Cuando existe una persona cuya preferencia es la homosexual o bisexual , es posible que desde  la infancia o la adolescencia  experimente muchas veces , rechazo, burlas, acoso, ofensas gratuitas, etc  y si acaso el  VIH llega… peor.. porque los demás podrían argumentar :  “ ya la gozó,  ahora que lo pague “ o bien “ el mismo se lo buscó “…etc.etc.

 

 Cuando las ofensas proceden de personas desconocidas o ajenas al ámbito familiar pueden ignorarse y no hacer mayor daño, pero cuando se generan dentro de la propia familia y, a veces, PROCEDEN de  los padres del afectado(a), entonces el daño emocional que producen es casi siempre severo.

 

Para quien padece la infección VIH frecuentemente el primer impacto  emocional  implica  pensar  en ¿cómo se los voy a comunicar a mis familiares más cercanos?  ¿Que dirán los mismos?  ¿Como lo tomarán?

 

En muchas ocasiones eso es lo que primero deprime y destruye a quien recibe el diagnóstico de VIH o  SIDA,  posteriormente, puede sumarse a ello el miedo al dolor, a lo ignorado, o a la posibilidad de muerte.

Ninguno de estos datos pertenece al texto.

Lemma memlcp_loop64_spec p1 p2 max max64 m fuel :
  (max <= length p1)%nat -> (max <= length p2)%nat ->
  Forall (fun v => 0 <= v < 256) p1 -> Forall (fun v => 0 <= v < 256) p2 ->
  forall clen q,
    clen = (8 * q)%nat -> max64 = (8 * m)%nat -> (max64 <= max)%nat ->
    (max64 - clen <= 8 * fuel)%nat -> memlcp_inv p1 p2 max clen ->
    match memlcp_loop64 fuel p1 p2 max64 clen with
    | (c, true) => c = common_prefix (firstn max p1) (firstn max p2)
    | (c, false) => memlcp_inv p1 p2 max c
    end.
Proof.
  intros H1 H2 B1 B2.
  induction fuel as [|fuel IH]; intros clen q Hq Hm Hle Hfuel Hinv;
    cbn [memlcp_loop64]; [exact Hinv|].
  destruct (Nat.ltb_spec clen max64) as [Hlt|Hge]; [|exact Hinv].
  assert (Hk : (clen + 8 <= max)%nat) by lia.
  destruct (word_step 8 p1 p2 max clen Hk H1 H2 B1 B2) as [W0 W1].
  change (8 * 8)%nat with 64%nat in W1.
  destruct Hinv as [Hc Ht]. unfold memlcp_inv, memlcp_rest in *.
  destruct (Z.eqb_spec (Z.lxor (load_le 8 p1 clen) (load_le 8 p2 clen)) 0) as [E|E];
    cbn [negb].
  - specialize (W0 E). apply (IH (clen + 8)%nat (S q)); lia.
  - rewrite Ht, (W1 E). reflexivity.
Qed.

Lemma memlcp_bytes_spec p1 p2 max fuel :
  (max <= length p1)%nat -> (max <= length p2)%nat ->
  forall clen, (max - clen <= fuel)%nat -> memlcp_inv p1 p2 max clen ->
               memlcp_bytes fuel p1 p2 max clen =
                 common_prefix (firstn max p1) (firstn max p2).
Proof.
  intros H1 H2.
  induction fuel as [|fuel IH]; intros clen Hfuel [Hc Ht]; cbn [memlcp_bytes].
  - assert (clen = max) by lia. subst clen. rewrite Ht. unfold memlcp_rest.
    rewrite Nat.sub_diag, !firstn_O. cbn [common_prefix]. lia.
  - destruct (Nat.ltb_spec clen max) as [Hlt|Hge]; cbn [andb].
    + unfold memlcp_rest in Ht.
      rewrite (take_drop_head p1 clen max Hlt H1), (take_drop_head p2 clen max Hlt H2) in Ht.
      cbn [common_prefix] in Ht.
      destruct (nth clen p1 0 =? nth clen p2 0).
      * apply IH; [lia|]. split; [lia|]. rewrite Ht. unfold memlcp_rest. lia.
      * lia.
    + assert (clen = max) by lia. subst clen. rewrite Ht. unfold memlcp_rest.
      rewrite Nat.sub_diag, !firstn_O. cbn [common_prefix]. lia.
Qed.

Pero casi siempre lo primero que surge es, la preocupación sobre lo que pasará en la familia y, muchas veces, e n relación a la madre que, en múltiples casos, es la única que está presente, porque el padre se marchó, formó otro hogar o simplemente se desinteresó de la familia  y entonces  se sufre pensando en la respuesta y sufrimiento que esa madre tendrá.

O bien  si el padre vive , la preocupación ante lo que pensará , lo que juzgará y cómo responderá.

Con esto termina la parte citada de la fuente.